== Data section

(** What a deployment must satisfy to serve a request in a session. *)
Record admissible (req : Request) (st : sessionState) (p : pins) (d : Deployment) : Prop := {
  ad_fresh : dID d ∉ tried st;
  ad_deployment : pdeployment p <> "" -> dID d = pdeployment p;
  ad_family : pfamily p <> "" -> Family d = pfamily p;
  ad_caps : Has (Capabilities d) (needed req) = true;
  ad_ceiling : enforceOut d = true -> qMaxOutput req <= MaxOutputTokens d;
  ad_window : 0 < ContextWindow d ->
    i64 (InputTokens req + outputReserve (qMaxOutput req) (MaxOutputTokens d) (ContextWindow d)) <= ContextWindow d }.

Lemma resolve_hard l : forall p, (pcredential p <> "" -> hard p = true) ->
  pcredential (foldl resolve_one p l) <> "" -> hard (foldl resolve_one p l) = true.
Proof.
  induction l as [|x l IH]; intros p Hp; [exact Hp|]. apply IH.
  unfold resolve_one. destruct (Strength x); cbn; [exact Hp|reflexivity].
Qed.
Lemma resolvePins_hard l : pcredential (resolvePins l) <> "" -> hard (resolvePins l) = true.
Proof. apply resolve_hard. cbn. congruence. Qed.

(** What a candidate is apart from its scores. *)
Definition core (c : candidate) : Deployment * list Candidate * string * bool := (dep c, creds c, preferred c, pinned c).

Lemma map_core_elem (l l' : list candidate) c : map core l ≡ₚ map core l' -> c ∈ l -> exists c', c' ∈ l' /\ core c' = core c.
Proof.
  intros P Hc. assert (core c ∈ map core l) as Hm by (apply list_elem_of_fmap_2, Hc).
  rewrite P in Hm. apply list_elem_of_fmap in Hm as (c' & E & H'). eauto.
Qed.

Lemma order_core chain cands : map core (order chain cands) ≡ₚ map core cands.
Proof.
  assert (forall l, map core l = map core (map pure l)) as E by (intros l; rewrite map_map; reflexivity).
  rewrite (E (order chain cands)), (E cands). apply fmap_Permutation, order_perm.
Qed.

Lemma pass_core {X} (f : X -> candidate -> X * candidate) l : (forall x c, core (f x c).2 = core c) ->
  forall x, map core (pass f x l).2 = map core l.
Proof.
  intros Hf. induction l as [|c l IH]; intros x; [reflexivity|]. cbn [pass].
  pose proof (Hf x c) as E. destruct (f x c) as [x1 c1]. pose proof (IH x1) as E1.
  destruct (pass f x1 l) as [x2 cs]. cbn in *. congruence.
Qed.

Lemma mark_core f g l : (forall c, core (g c) = core c) -> map core (mark_first f g l) = map core l.
Proof. intros Hg. induction l as [|c l IH]; [reflexivity|]. cbn [mark_first]. destruct (f c); cbn; [rewrite Hg|rewrite IH]; reflexivity. Qed.

Lemma rr_loop_core ranks : forall total l cur cu, map core (rr_loop ranks total l cur cu).1 = map core l.
Proof.
  induction ranks as [|k ranks IH]; intros total l cur cu; [reflexivity|]. cbn [rr_loop].
  destruct (rr_scan 0 l cur None) as [cur1 [[best y]|]]; [|reflexivity]. rewrite IH.
  transitivity (core <$> alter (fun c => set_rr c (Z.of_nat k)) best l); [reflexivity|].
  rewrite (list_fmap_alter core _ (fun x => x)) by (apply Forall_forall; reflexivity).
  rewrite list_alter_id by reflexivity. reflexivity.
Qed.

Lemma assignRR_core cu l : map core (assignRR cu l).1 = map core l.
Proof. unfold assignRR. rewrite rr_loop_core, map_map. reflexivity. Qed.

Section Safe.
Context {S R : Type} `{HL : SubsystemLaws S R}.
Variable r : Router.
Implicit Types x : RState (S := S).

Definition keeps_core (f : RState (S := S) * list candidate -> RState (S := S) * list candidate) : Prop :=
  forall y, map core (f y).2 = map core y.2.

Lemma when_core b f : keeps_core f -> keeps_core (when b f).
Proof. intros K y. destruct b; [apply K|reflexivity]. Qed.

Lemma map_core f l : (forall c, core (f c) = core c) -> map core (map f l) = map core l.
Proof. intros Hf. rewrite map_map. apply map_ext, Hf. Qed.

Lemma score_core x cands chain req p pin now : map core (score r x cands chain req p pin now).2 = map core cands.
Proof.
  unfold score. destruct (length cands =? 0)%nat; [reflexivity|]. rewrite !when_core; [reflexivity|..].
  - intros [x0 l]. unfold score_prefix. destruct (PrefixLookup _ _ _ _) as [s [[target depth]|]]; [|reflexivity].
    apply mark_core. reflexivity.
  - intros y. apply map_core. reflexivity.
  - intros y. apply pass_core. intros x0 c. destruct (Price _ _ _ _ _ _) as [[[] n]|]; reflexivity.
  - intros y. apply map_core. reflexivity.
  - intros y. apply pass_core. intros x0 c. destruct (TTFT (sub x0) (dID (dep c))); reflexivity.
  - intros y. apply pass_core. intros x0 c. destruct (TokensPerSec (sub x0) (dID (dep c))); reflexivity.
  - intros y. apply pass_core. intros x0 c. destruct (LastSuccess (sub x0) (dID (dep c))); reflexivity.
  - intros y. apply map_core. intros c. cbv beta zeta. repeat case_goal; reflexivity.
  - intros y. unfold score_rr. pose proof (assignRR_core (current y.1) y.2) as E.
    destruct (assignRR _ _). exact E.
  - intros y. apply pass_core. intros x0 c. destruct (Rand (sub x0)) as [s0 u]. reflexivity.
Qed.

(** ** The filter *)

(** The quota source allowed the credential when it was asked. *)
Definition quota_passed (cred : string) (now : Z) : Prop :=
  exists s s' reset, QuotaCheck s cred now = (s', (true, reset)).

(** The accounts a candidate may be served by. *)
Definition accounts_ok (p : pins) (now : Z) (d : Deployment) (cs : list Candidate) (pref : string) : Prop :=
  if String.eqb (pcredential p) "" then
    (forall k, k ∈ cs -> k ∈ caps d /\ quota_passed (ID k) now) /\ (cs = [] -> Credentials d = [] /\ pref = "")
  else exists k, k ∈ caps d /\ cs = [k] /\ ID k = pcredential p /\ quota_passed (ID k) now /\ pref = pcredential p.

Lemma quotaOK_passed x t cred now x' t' : quotaOK x t cred now = (x', t', true) -> quota_passed cred now.
Proof.
  unfold quotaOK. destruct (QuotaCheck (sub x) cred now) as [s [allow reset]] eqn:E.
  destruct allow; [intros _; exists (sub x), s, reset; exact E|]. destruct (_ || _); discriminate.
Qed.

Lemma quota_all_passed cs now : forall x t x' t', quota_all x t cs now = (x', t', true) ->
  forall c, c ∈ cs -> quota_passed (credID c) now.
Proof.
  induction cs as [|c cs IH]; intros x t x' t' E k Hk; [inversion Hk|]. cbn [quota_all] in E.
  destruct (quotaOK x t (credID c) now) as [[x1 t1] ok] eqn:Q. destruct ok; [|discriminate].
  apply elem_of_cons in Hk as [->|Hk]; [exact (quotaOK_passed _ _ _ _ _ _ Q)|exact (IH _ _ _ _ E k Hk)].
Qed.

Lemma quota_filter_passed l now : forall x t x' t' ks, quota_filter x t l now = (x', t', ks) ->
  forall k, k ∈ ks -> exists c, (c, k) ∈ l /\ quota_passed (credID c) now.
Proof.
  induction l as [|[c k0] l IH]; intros x t x' t' ks E k Hk; cbn [quota_filter] in E; [injection E as <- <- <-; inversion Hk|].
  destruct (quotaOK x t (credID c) now) as [[x1 t1] ok] eqn:Q.
  destruct (quota_filter x1 t1 l now) as [[x2 t2] ks'] eqn:F. injection E as <- <- <-.
  assert (k ∈ ks' -> exists c0, (c0, k) ∈ (c, k0) :: l /\ quota_passed (credID c0) now) as Rest.
  { intros Hr. destruct (IH _ _ _ _ _ F k Hr) as (c0 & Hin & Hp). exists c0. split; [right; exact Hin|exact Hp]. }
  destruct ok; [|exact (Rest Hk)]. apply elem_of_cons in Hk as [->|Hk]; [|exact (Rest Hk)].
  exists c. split; [left|exact (quotaOK_passed _ _ _ _ _ _ Q)].
Qed.

Lemma rotate_creds_nil x d x' pref : rotate_creds r x d [] = (x', pref) -> pref = "".
Proof. unfold rotate_creds. destruct (rRotation r) as [[]|]; cbn; intros E; injection E as _ <-; reflexivity. Qed.

Lemma caps_credential d k : deployment_wf d -> k ∈ caps d -> exists c, c ∈ Credentials d /\ k = candidate_of d c /\ ID k = credID c.
Proof.
  intros W Hk. rewrite (dw_caps d W) in Hk. apply list_elem_of_fmap in Hk as (c & -> & Hc). exists c. auto.
Qed.

Lemma eligible_ok x t d p pin now x' t' cs pref : deployment_wf d ->
  eligible r x t d p pin now = (x', t', Some (cs, pref)) -> accounts_ok p now d cs pref.
Proof.
  intros W E. unfold eligible in E. unfold accounts_ok. destruct (String.eqb (pcredential p) "") eqn:Ep; cbn [negb] in E.
  - destruct (quota_all x t (Credentials d) now) as [[x1 t1] all] eqn:QA.
    destruct (if all then (x1, t1, caps d) else quota_filter x1 t1 (combine (Credentials d) (caps d)) now) as [[x2 t2] cs2] eqn:QF.
    assert (forall k, k ∈ cs2 -> k ∈ caps d /\ quota_passed (ID k) now) as Hall.
    { intros k Hk. destruct all.
      - injection QF as <- <- <-. split; [exact Hk|].
        destruct (caps_credential d k W Hk) as (c & Hc & _ & ->). exact (quota_all_passed _ _ _ _ _ _ QA c Hc).
      - destruct (quota_filter_passed _ _ _ _ _ _ _ QF k Hk) as (c & Hin & Hq).
        rewrite (dw_caps d W) in Hin. apply list_elem_of_In in Hin.
        assert (k = candidate_of d c /\ c ∈ Credentials d) as (-> & Hc).
        { clear -Hin. induction (Credentials d) as [|c0 l IH]; [destruct Hin|]. cbn in Hin.
          destruct Hin as [E|Hin]; [injection E as -> <-; split; [reflexivity|left]|].
          destruct (IH Hin) as (E & Hc). split; [exact E|right; exact Hc]. }
        split; [rewrite (dw_caps d W); apply list_elem_of_fmap_2, Hc|exact Hq]. }
    destruct ((length cs2 =? 0)%nat && (0 <? length (Credentials d))%nat) eqn:B; [discriminate|].
    match type of E with context [if String.eqb ?q "" then rotate_creds r x2 d cs2 else _] => set (pf := q) in E end.
    destruct (if String.eqb pf "" then rotate_creds r x2 d cs2 else (x2, pf)) as [x3 pf'] eqn:RT.
    injection E as <- <- <- <-. split; [exact Hall|]. intros ->.
    assert (Credentials d = []) as Hn by (destruct (Credentials d); [reflexivity|discriminate B]).
    split; [exact Hn|]. assert (forall c, bool_decide (is_Some (credIndex d !! c)) = false) as Hk.
    { intros c. apply bool_decide_eq_false_2. intros [i Hi]. destruct (dw_index d W c i Hi) as (k & Hk & _).
      rewrite Hn, lookup_nil in Hk. discriminate. }
    assert (pf = "") as Epf.
    { subst pf. rewrite Hk, andb_false_r. destruct pin as [e|]; [rewrite Hk, andb_false_r|]; reflexivity. }
    rewrite Epf in RT. exact (rotate_creds_nil _ _ _ _ RT).
  - destruct (credIndex d !! pcredential p) as [i|] eqn:Ei; [|discriminate].
    destruct (quotaOK x t (pcredential p) now) as [[x1 t1] ok] eqn:Q. destruct ok; [|discriminate].
    injection E as <- <- <- <-. destruct (dw_index d W _ _ Ei) as (k & Hk & Ek).
    exists (candidate_of d k). assert (caps d !! i = Some (candidate_of d k)) as Hc
      by (rewrite (dw_caps d W); exact (eq_trans (list_lookup_fmap _ _ _) (f_equal (fmap _) Hk))).
    assert (ID (candidate_of d k) = pcredential p) as Eid by exact Ek.
    split_and!; [eapply list_elem_of_lookup_2, Hc| |exact Eid|rewrite Eid; exact (quotaOK_passed _ _ _ _ _ _ Q)|reflexivity].
    rewrite (drop_S _ _ _ Hc). reflexivity.
Qed.

(** What the filter establishes of a candidate. *)
Record candidate_ok (ds : list Deployment) (req : Request) (st : sessionState) (p : pins) (now : Z) (c : candidate) : Prop := {
  co_dep : dep c ∈ ds;
  co_admissible : admissible req st p (dep c);
  co_accounts : accounts_ok p now (dep c) (creds c) (preferred c) }.

Lemma candidate_ok_core ds req st p now c c' : core c = core c' -> candidate_ok ds req st p now c -> candidate_ok ds req st p now c'.
Proof. unfold core. intros E [O1 O2 O3]. injection E as E1 E2 E3 E4. rewrite E1, ?E2, ?E3 in *. split; assumption. Qed.

Lemma filter_loop_ok ds0 req st p pin now ds : Forall deployment_wf ds -> ds ⊆ ds0 -> forall x t n x' t' cands,
  filter_loop r x t ds n req st p (needed req) pin now = (x', t', cands) ->
  forall c, c ∈ cands -> candidate_ok ds0 req st p now c.
Proof.
  induction ds as [|d ds IH]; intros W Sub x t n x' t' cands E c Hc; cbn [filter_loop] in E.
  { injection E as <- <- <-. inversion Hc. }
  inversion W as [|? ? Wd W']; subst. specialize (IH W' ltac:(set_solver)).
  destruct (bool_decide (dID d ∈ tried st)) eqn:B1; [exact (IH _ _ _ _ _ _ E c Hc)|].
  destruct (negb (String.eqb (pdeployment p) "") && _) eqn:B2; [exact (IH _ _ _ _ _ _ E c Hc)|].
  destruct (negb (String.eqb (pfamily p) "") && _) eqn:B3; [exact (IH _ _ _ _ _ _ E c Hc)|].
  destruct (negb (Has _ _)) eqn:B4; [exact (IH _ _ _ _ _ _ E c Hc)|].
  destruct (enforceOut d && _) eqn:B5; [exact (IH _ _ _ _ _ _ E c Hc)|].
  destruct ((0 <? ContextWindow d) && _) eqn:B6; [exact (IH _ _ _ _ _ _ E c Hc)|].
  destruct (eligible r x _ d p pin now) as [[x1 t1] [[cs cred]|]] eqn:El; [|exact (IH _ _ _ _ _ _ E c Hc)].
  destruct (filter_loop r x1 t1 ds (n + 1) req st p (needed req) pin now) as [[x2 t2] rest] eqn:F.
  injection E as <- <- <-. apply elem_of_cons in Hc as [->|Hc]; [|exact (IH _ _ _ _ _ _ F c Hc)].
  split; [cbn; apply Sub; left| |exact (eligible_ok _ _ _ _ _ _ _ _ _ _ Wd El)]. cbn. split.
  - exact (bool_decide_eq_false_1 _ B1).
  - intros N. apply andb_false_iff in B2 as [B2|B2]; apply negb_false_iff, String.eqb_eq in B2; congruence.
  - intros N. apply andb_false_iff in B3 as [B3|B3]; apply negb_false_iff, String.eqb_eq in B3; congruence.
  - apply negb_false_iff, B4.
  - intros N. rewrite N in B5. apply Z.ltb_ge, B5.
  - intros N. rewrite (proj2 (Z.ltb_lt _ _) N) in B6. apply Z.ltb_ge, B6.
Qed.

(** ** The walk *)

Definition allowed (id : string) (now : Z) : Prop := exists s s', Allow s id now = (s', true).

(** The reservation is on an account of the candidate. *)
Definition on_account (c : candidate) (res : R) : Prop :=
  CredentialID res ∈ map ID (creds c) \/ (creds c = [] /\ CredentialID res = "").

====

Task objective:
Return only the number of lines in the data above that include the word "total".

Response area:
2